According to Shannon in Child Law (2nd ed, Round Hall 2011) at 448:
"The making of the adoption order effectively and comprehensively severs the legal nexus between the natural parent and the child, so that the former will retain no rights or duties in respect of the child. ... In effect, therefore, following the adoption of a child by the natural mother, the natural father is no longer a "parent", and therefore any maintenance order previously made ceases to have effect. Nor will the estate of a natural parent (not being an adopter of the child) be deemed liable under the Succession Act 1965 the (Status of Children Act 1987 notwithstanding) for any legacy payable on intestacy."
I am conscious of the shock caused to the applicant after finding out that her daughter was deceased and the distress caused by Tusla’s refusal to release information such as when she died, how she died, place of burial and if there are next of kin. It is however clear from section 58 of the Adoption Act that upon an adoption order being made the child is considered the child of the adopters and the mother loses parental rights. I therefore accept Tusla’s position that the adoption order severed the legal link between the applicant as birth mother and her daughter and the applicant is not the next of kin of her daughter for the purposes of the Regulations. Accordingly, I find that the applicant is not entitled to the records under section 37(8) of the Act.
Having carried out a review under section 22(2) of the FOI Act, I hereby affirm Tusla’s decision.

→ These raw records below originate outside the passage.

Lemma confirm_evidence rows row :
  row ∈ rows → rg evidence_rely (known rows) (confirm row) (λ _, known rows).
Proof.
  intros Hrow. unfold _confirm. set (P := known rows). pose proof (stable_known rows : stable _ P) as HP.
  assert (∀ b, rg evidence_rely P (mret b : H bool) (λ _, P)) as Hret by (intros; by apply rg_ret).
  assert (∀ m : H unit, rg evidence_rely P m (λ _, P) → rg evidence_rely P (m;; mret false) (λ _, P)) as Hthen.
  { intros m Hm. eapply rg_bind; [exact Hm| |done]. intros ?. apply Hret. }
  eapply rg_bind_pure; [apply (rg_lift _ P)| |done]. intros ? _.
  eapply rg_bind_pure; [by apply rpc_rg| |done]. intros [tx|] [t1 Htx].
  2: { apply Hthen. destruct (sb_expired row); [apply reset_submission_known|by apply rg_ret]. }
  case_bool_decide as Hblk; [apply Hret|].
  eapply rg_bind_pure; [by apply rpc_rg| |done]. intros [receipt|] [t2 Hreceipt]; [|apply Hret].
  destruct (_ || _) eqn:Hok; [apply Hthen, reset_submission_known|]. apply orb_false_iff in Hok as [Hst Hm].
  eapply rg_bind_pure; [by apply rpc_rg| |done]. intros [block_|] [t3 Hblock]; [|apply Hret].
  eapply rg_bind_pure; [by apply rpc_rg| |done]. intros [finalized|] [t4 Hfin]; [|apply Hret].
  eapply rg_bind_pure; [apply rg_lift| |done]. intros n Hn; cbv beta in Hn; symmetry in Hn.
  eapply rg_bind_pure; [apply rg_lift| |done]. intros last Hlast; cbv beta in Hlast; symmetry in Hlast.
  destruct (last <? n) eqn:Hle; [apply Hret|]. destruct (_ || _) eqn:Hhash; [apply Hret|].
  eapply rg_bind_pure; [apply rg_lift| |done]. intros ts Hts; cbv beta in Hts; symmetry in Hts.
  apply (rg_bind _ _ _ _ (λ _, P)); [|intros ?; by apply rg_ret|done].
  apply rg_stmt; [done|]. intros now d u Hd. split; [done|]. unfold update_batch.
  destruct (batches d !! sb_id row) as [r|] eqn:Hr; [|done]. destruct (submitted_as _ r) eqn:Hs; [|done].
  destruct (batch_checks _); [|done].
  enough (P (d <| batches ::= <[sb_id row := confirmed_row n (seconds ts) r]> |>) u) by done.
  eapply known_insert; [done..| |]; [by split_and!|]. intros _.
  destruct Hd as [_ Hk]. destruct (Hk row Hrow) as (r' & Hr' & Hroot & Hchain).
  assert (r' = r) as -> by congruence. unfold submitted_as in Hs. apply andb_true_iff in Hs as [Hs _].
  apply negb_false_iff in Hst, Hm. apply orb_false_iff in Hhash as [_ Hhash]. apply negb_false_iff in Hhash.
  unfold matches in Hm. apply andb_true_iff in Hm as [[Hin Hfrom]%andb_true_iff Hto]. repeat case_bool.
  apply String.eqb_eq in Hin.
  exists (sb_tx row), n, ts, t1, t2, t3, t4, tx, receipt, block_, finalized, last. cbn. rewrite Hchain, Hroot.
  split_and!; try done; [congruence|by apply not_eq_None_Some].
Qed.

I find that it was justified in its decision to refuse access to parts of the records under section 37(1) of the FOI Act.
Section 24 of the FOI Act sets out detailed provisions for an appeal to the High Court by a party to a review, or any other person affected by the decision. In summary, such an appeal, normally on a point of law, must be initiated not later than four weeks after notice of the decision was given to the person bringing the appeal.